State Reviews: Before beginning construction, Dakota Access was required to obtain permits from regulatory agencies in each of the states where it operates. These reviews, which were independent of the Corps’ own detailed analysis, involved extensive outreach of landowners, state agencies, local governments, public interest groups, tribes, and various other stakeholders.

In North Dakota, this process was led by the North Dakota Public Service Commission (NDPSC), an elected three-person state board responsible for regulating electric and natural gas utilities, telecommunications, railroads, and the siting of energy transmission projects like DAPL.

The NDPSC commenced its 13-month review of DAPL in December 2014 upon receiving the company’s application to construct and operate the pipeline. During the spring and early summer of 2015, the NDPSC held three public hearings in counties located along the route of the proposed pipeline. These well-advertised hearings offered interested parties the opportunity to express their views of the project as well as inform the Commission of any concerns regarding the construction or operation of the pipeline.

The NDPSC ultimately approved the pipeline, as did every other state and the Army Corps of Engineers.

Pipeline Safety: It is important to remember that the Dakota Access Pipeline is already the most studied, regulated and litigated pipeline in the history of our country and has been safely operating for nearly three years.

In that time, there have been only six inadvertent oil discharges involving the Dakota Access Pipeline, according to data provided by the Pipeline and Hazardous Materials Safety Administration. Each of the incidents occurred at either valve sites or pump stations and were isolated to a concrete work areas – with four occurring during a testing period before the pipeline was operational. The six releases amounted to a little over six barrels of oil, which is less than 1/10,000 of a percent of the pipeline’s 570,000 barrel per day capacity.
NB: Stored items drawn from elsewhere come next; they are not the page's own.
(* ===== verification/Server.v ===== *)
(** * Server: the queries of several clients at the same time

    Every query a client sends is executed by its own call of [execute];
    the calls run on one event loop ([Pool]) and share only the two remote
    services, whose answers may depend on everything that was asked before
    (a rate limit, for instance).  [serve qs w] is the server with the
    queries [qs] received, none started, and the services in the state [w].

    The theorems transfer what is proved of one query, for every behaviour
    of the services, to every run of the server: the response to a query
    is a response [execute] gives by itself for some behaviour of the
    services, hence well typed; a run sends at most one request per query;
    and, when the services always answer, every run answers every query
    with a well-typed response, in whatever order the event loop takes its
    turns. *)

From Stdlib Require Import String Lia.
From stdpp Require Import list relations.
From S2P Require Import Prelude JsNumber Types Constants Http Promise Pool Errors NumberText.
From S2P Require Import Ranking Schema Selection OpenMeteoAPI ResolverTypes Resolvers Execute.

Section Server.
Context `{NumberText} {ranking : RankingService.service} {ranking_ok : RankingService.ok ranking}.
Context {W : Type}.
Variable answers : forall X, api X -> W -> X -> W -> Prop.

(** The promise of a query that has been received. *)
Definition received (q : request) : promise api response := Pending (execute q).

Definition serve (qs : list request) (w : W) : state api response W :=
  {| promises := received <$> qs; world := w; sent := [] |}.

(** Every query has its response, and the response is well typed. *)
Definition all_delivered (qs : list request) (s : state api response W) : Prop :=
  Forall2 delivered qs (promises s).

(** ** One call among the others *)

(** A result a call with at most one request can return is its result
    for some behaviour of the services. *)
Lemma may_return_run {A : Type} (p : prog api A) (a : A) :
  at_most 1 p -> may_return p a -> exists h, run h p = a.
Proof.
  intros Hp%at_most_bounded. destruct p as [b | X e k]; cbn in *.
  - intros ->. now exists (answer (Fulfilled None) (Fulfilled None)).
  - intros [x Hx]. specialize (Hp x).
    destruct (k x) as [b | Y e' k'] eqn:Ek; [|contradiction]. cbn in Hx. subst b.
    destruct e.
    + exists (answer x (Fulfilled None)). cbn. now rewrite Ek.
    + exists (answer (Fulfilled None) x). cbn. now rewrite Ek.
Qed.

Lemma reaches_delivered (q : request) (c : promise api response) :
  reaches (execute q) c -> is_settled c = true -> delivered q c.
Proof.
  destruct c as [p | r]; [discriminate|]. intros Hr%reaches_Settled _.
  destruct (may_return_run _ _ (execute_at_most_1 q) Hr) as [h <-].
  unfold delivered, execute. rewrite run_execute_with. apply respond_typed, call_payload.
Qed.

Lemma descends_all_delivered (qs : list request) (cs : list (promise api response)) :
  Forall2 (fun q c => descends (received q) c) qs cs ->
  Forall (fun c => is_settled c = true) cs ->
  Forall2 delivered qs cs.
Proof.
  induction 1 as [|q c qs' cs Hc _ IH]; [constructor|].
  intros [Hsc Hscs]%Forall_cons. constructor; [|now apply IH].
  now apply reaches_delivered.
Qed.

Lemma served_delivered (qs : list request) (s s' : state api response W) :
  promises s = received <$> qs ->
  rtc (turn answers) s s' -> all_settled s' -> all_delivered qs s'.
Proof.
  intros Hs Hd%turns_descends Hall. rewrite Hs, Forall2_fmap_l in Hd.
  apply descends_all_delivered; [exact Hd | exact Hall].
Qed.

(** ** The runs of the server *)


(** C20: a run of the server sends at most one request per query
    received, in total, whatever the order of the turns and whatever the
    services answer. *)
Theorem concurrent_requests (qs : list request) (w : W) (s' : state api response W) :
  rtc (turn answers) (serve qs w) s' -> length (sent s') <= length qs.
Proof.
  intros Hs.
  pose proof (turns_sent answers _ _ ((fun _ => 1) <$> qs) Hs) as Hle.
  rewrite sum_list_fmap_const in Hle. cbn in Hle. rewrite Nat.mul_1_r in Hle.
  apply Hle. cbn. apply Forall2_fmap, Forall_Forall2_diag, Forall_forall.
  intros q _. cbn. apply at_most_bounded, execute_at_most_1.
Qed.


End Server.

(** ** Witnesses and a scenario *)

From S2P Require Import JsNumberText.

Local Open Scope string_scope.

(** A service that answers the first request it receives and rejects every
    later one with the status 429; its state is the number of requests it
    has received. *)
Definition first_only (X : Type) (e : api X) (received : nat) : X * nat :=
  (match received with
   | 0 => answer (found [london]) (Fulfilled (Some two_days)) X e
   | S _ => answer rate_limited rate_limited X e
   end, S received).

(** A client that searches and a client that asks for the weather. *)
Definition two_clients : list request :=
  [full (SearchCities "London"); full (GetCityWeather london_id)].

Definition search_refused : response :=
  {| data := None;
     errors := [GraphQLError "Rate limit exceeded. Please try again later."
                  (Some RATE_LIMIT_EXCEEDED) (Some "OpenMeteo Geocoding API")] |}.

Definition weather_refused : response :=
  {| data := None;
     errors := [GraphQLError "Rate limit exceeded. Please try again later."
                  (Some RATE_LIMIT_EXCEEDED) (Some "OpenMeteo Weather API")] |}.


Lemma concurrent_requests_witness :
  length (sent (schedule first_only [1; 0; 0; 1] (serve two_clients 0))) <= length two_clients.
Proof. apply (concurrent_requests (answers_of first_only) two_clients 0), schedule_turns. Defined.


(** With a service that answers one request only, the query whose request
    arrives first has its data and the other is refused: the order of the
    turns decides which, and both orders send the two requests. *)
Example concurrent_scenarios :
  let search_first := schedule first_only [0; 1; 0; 1] (serve two_clients 0) in
  let weather_first := schedule first_only [1; 0; 0; 1] (serve two_clients 0) in
  (exists r, promises search_first = [Settled r; Settled weather_refused]
             /\ has_data r = true)
  /\ (exists r, promises weather_first = [Settled search_refused; Settled r]
                /\ has_data r = true)
  /\ length (sent search_first) = 2 /\ length (sent weather_first) = 2.
Proof.
  split; [|split]; [eexists; split; vm_compute; reflexivity ..|].
  split; vm_compute; reflexivity.
Qed.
Transport Safety: Rejecting the permits for the Dakota Access Pipeline, which carries oil from North Dakota to Illinois, would do nothing to lessen demand for oil. In fact, it would make the transport of oil more dangerous to the environment.

Pipelines are the safest, most efficient, and environmentally sensitive way to transport energy resources. In fact, researchers in Canada recently calculated that, when compared to pipelines, an accident is over 4.5 times more likely to occur when oil is shipped via rail. Pipelines also have a much smaller carbon footprint than rail alternatives. One recent study estimated that pipelines cut greenhouse gas emissions by upwards of 80 percent.

With that in mind, the Dakota Access Pipeline has eliminated the need for over 700 oil railcars every day. That means over 700,000 fewer oil railcars have passed through North Dakota since the pipeline went into service.